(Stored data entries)
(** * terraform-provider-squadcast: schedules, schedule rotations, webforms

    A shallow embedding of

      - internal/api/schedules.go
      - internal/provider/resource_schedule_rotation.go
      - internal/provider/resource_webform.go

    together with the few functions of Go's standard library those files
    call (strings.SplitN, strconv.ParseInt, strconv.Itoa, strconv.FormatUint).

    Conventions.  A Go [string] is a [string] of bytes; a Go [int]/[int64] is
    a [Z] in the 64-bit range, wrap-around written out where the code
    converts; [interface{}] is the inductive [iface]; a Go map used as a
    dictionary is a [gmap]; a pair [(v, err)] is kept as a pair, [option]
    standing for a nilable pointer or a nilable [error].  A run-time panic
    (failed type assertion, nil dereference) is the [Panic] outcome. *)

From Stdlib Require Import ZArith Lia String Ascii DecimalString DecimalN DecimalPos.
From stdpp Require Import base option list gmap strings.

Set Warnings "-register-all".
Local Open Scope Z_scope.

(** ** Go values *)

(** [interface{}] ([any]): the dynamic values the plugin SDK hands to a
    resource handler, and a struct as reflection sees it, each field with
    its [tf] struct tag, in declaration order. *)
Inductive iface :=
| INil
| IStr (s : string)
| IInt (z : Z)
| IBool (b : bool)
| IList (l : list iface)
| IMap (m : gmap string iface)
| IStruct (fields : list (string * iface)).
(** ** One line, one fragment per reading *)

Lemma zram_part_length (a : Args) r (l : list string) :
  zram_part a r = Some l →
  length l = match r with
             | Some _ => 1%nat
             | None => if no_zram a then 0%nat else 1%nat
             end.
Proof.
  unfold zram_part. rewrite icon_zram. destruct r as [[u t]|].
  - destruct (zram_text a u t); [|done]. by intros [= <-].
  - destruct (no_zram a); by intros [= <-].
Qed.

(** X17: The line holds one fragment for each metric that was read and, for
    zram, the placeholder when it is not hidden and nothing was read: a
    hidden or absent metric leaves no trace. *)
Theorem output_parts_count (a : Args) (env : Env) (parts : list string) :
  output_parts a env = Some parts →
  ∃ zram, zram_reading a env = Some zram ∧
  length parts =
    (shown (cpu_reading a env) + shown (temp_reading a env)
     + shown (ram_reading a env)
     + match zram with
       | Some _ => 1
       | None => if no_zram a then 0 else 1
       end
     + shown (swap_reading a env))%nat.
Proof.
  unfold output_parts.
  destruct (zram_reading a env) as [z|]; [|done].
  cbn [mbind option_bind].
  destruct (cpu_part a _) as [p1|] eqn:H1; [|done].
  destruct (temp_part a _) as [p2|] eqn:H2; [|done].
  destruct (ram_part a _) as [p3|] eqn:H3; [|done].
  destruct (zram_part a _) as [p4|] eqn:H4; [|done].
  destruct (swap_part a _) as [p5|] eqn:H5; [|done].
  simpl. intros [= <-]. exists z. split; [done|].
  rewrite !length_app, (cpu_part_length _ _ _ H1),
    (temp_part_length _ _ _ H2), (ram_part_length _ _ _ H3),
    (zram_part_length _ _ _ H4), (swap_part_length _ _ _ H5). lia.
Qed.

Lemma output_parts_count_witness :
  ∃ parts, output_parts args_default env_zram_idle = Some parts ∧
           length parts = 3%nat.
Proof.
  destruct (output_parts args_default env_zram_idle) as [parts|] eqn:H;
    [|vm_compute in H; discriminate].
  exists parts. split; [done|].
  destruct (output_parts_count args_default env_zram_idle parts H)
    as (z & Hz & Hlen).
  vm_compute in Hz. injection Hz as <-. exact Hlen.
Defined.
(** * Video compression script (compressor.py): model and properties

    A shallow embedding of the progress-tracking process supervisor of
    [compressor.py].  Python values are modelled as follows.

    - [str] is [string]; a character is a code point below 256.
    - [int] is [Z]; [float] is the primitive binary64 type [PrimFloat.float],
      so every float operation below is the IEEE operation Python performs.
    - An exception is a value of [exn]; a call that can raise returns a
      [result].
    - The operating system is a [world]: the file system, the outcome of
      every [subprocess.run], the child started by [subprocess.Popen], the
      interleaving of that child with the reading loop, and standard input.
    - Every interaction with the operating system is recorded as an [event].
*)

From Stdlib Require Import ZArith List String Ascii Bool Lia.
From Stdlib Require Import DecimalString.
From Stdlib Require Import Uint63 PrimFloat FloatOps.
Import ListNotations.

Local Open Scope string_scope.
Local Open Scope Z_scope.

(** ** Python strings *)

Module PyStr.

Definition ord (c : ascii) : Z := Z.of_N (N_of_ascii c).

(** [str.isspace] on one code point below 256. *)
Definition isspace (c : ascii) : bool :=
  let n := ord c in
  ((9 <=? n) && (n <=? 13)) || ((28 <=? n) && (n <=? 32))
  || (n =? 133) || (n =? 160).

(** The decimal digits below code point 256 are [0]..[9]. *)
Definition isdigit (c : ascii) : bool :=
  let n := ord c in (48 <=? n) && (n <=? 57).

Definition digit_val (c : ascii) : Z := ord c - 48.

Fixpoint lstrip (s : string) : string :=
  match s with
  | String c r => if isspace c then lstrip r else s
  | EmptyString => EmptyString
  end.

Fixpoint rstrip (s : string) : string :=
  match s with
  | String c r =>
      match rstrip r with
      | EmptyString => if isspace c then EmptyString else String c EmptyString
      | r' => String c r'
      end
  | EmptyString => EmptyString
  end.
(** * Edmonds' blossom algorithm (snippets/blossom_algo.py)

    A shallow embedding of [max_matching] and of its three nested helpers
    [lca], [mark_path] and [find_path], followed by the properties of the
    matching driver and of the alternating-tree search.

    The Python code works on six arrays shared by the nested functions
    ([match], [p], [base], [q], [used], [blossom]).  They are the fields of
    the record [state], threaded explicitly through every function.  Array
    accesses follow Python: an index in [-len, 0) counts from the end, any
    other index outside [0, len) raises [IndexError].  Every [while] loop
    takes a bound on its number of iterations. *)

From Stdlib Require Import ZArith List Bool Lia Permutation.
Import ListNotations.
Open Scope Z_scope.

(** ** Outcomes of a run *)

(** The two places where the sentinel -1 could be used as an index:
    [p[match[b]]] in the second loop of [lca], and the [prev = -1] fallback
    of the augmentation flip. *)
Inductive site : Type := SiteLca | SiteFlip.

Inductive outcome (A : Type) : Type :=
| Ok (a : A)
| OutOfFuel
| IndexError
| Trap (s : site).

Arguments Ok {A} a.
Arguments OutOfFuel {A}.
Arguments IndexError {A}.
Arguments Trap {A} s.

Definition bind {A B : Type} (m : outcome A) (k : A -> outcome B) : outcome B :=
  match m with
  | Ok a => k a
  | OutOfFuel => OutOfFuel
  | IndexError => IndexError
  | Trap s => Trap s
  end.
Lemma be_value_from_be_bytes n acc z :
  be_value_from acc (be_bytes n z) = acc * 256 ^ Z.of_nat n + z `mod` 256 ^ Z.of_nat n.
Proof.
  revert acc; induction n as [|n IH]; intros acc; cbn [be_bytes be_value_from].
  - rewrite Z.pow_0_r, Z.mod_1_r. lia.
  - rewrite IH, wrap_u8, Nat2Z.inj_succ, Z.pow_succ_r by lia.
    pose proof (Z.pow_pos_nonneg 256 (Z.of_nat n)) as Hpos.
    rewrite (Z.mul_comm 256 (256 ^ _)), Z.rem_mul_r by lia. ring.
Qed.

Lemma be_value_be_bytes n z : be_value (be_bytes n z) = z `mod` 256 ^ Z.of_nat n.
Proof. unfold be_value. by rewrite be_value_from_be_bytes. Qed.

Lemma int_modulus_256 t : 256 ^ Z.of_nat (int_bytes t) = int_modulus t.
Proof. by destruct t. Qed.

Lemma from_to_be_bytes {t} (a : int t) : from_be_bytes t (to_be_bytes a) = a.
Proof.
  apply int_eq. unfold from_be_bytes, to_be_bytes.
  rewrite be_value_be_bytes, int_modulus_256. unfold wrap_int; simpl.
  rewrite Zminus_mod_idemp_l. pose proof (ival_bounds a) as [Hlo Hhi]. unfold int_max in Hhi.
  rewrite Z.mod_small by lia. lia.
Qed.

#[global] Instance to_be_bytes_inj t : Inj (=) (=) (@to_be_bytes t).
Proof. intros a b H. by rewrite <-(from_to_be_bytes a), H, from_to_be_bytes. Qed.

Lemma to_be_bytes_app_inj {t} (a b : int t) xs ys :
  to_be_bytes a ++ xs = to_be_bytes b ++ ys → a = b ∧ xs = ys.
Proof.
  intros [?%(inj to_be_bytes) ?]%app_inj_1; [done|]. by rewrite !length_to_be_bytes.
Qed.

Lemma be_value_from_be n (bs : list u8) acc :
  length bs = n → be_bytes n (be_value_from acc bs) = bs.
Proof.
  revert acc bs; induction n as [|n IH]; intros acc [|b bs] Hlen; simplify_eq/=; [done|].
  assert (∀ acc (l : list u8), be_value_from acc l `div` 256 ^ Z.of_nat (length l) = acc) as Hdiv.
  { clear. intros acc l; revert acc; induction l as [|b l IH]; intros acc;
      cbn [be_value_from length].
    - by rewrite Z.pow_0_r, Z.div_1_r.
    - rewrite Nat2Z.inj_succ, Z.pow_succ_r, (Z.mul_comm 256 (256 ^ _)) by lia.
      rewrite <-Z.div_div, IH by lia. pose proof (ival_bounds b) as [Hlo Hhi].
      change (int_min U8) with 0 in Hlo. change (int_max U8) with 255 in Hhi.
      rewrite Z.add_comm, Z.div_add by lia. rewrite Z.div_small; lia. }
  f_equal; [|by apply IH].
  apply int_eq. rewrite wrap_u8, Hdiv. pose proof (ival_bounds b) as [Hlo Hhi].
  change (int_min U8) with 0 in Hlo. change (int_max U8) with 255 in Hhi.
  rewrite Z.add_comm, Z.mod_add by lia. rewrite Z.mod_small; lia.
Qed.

▶ WORK REQUEST:
Whenever a line in the records contains the word "Lemma", copy that line.

▶ EXERCISE RESPONSE:
Lemma zram_part_length (a : Args) r (l : list string) :
Lemma output_parts_count_witness :
Lemma be_value_from_be_bytes n acc z :
Lemma be_value_be_bytes n z : be_value (be_bytes n z) = z `mod` 256 ^ Z.of_nat n.
Lemma int_modulus_256 t : 256 ^ Z.of_nat (int_bytes t) = int_modulus t.
Lemma from_to_be_bytes {t} (a : int t) : from_be_bytes t (to_be_bytes a) = a.
Lemma to_be_bytes_app_inj {t} (a b : int t) xs ys :
Lemma be_value_from_be n (bs : list u8) acc :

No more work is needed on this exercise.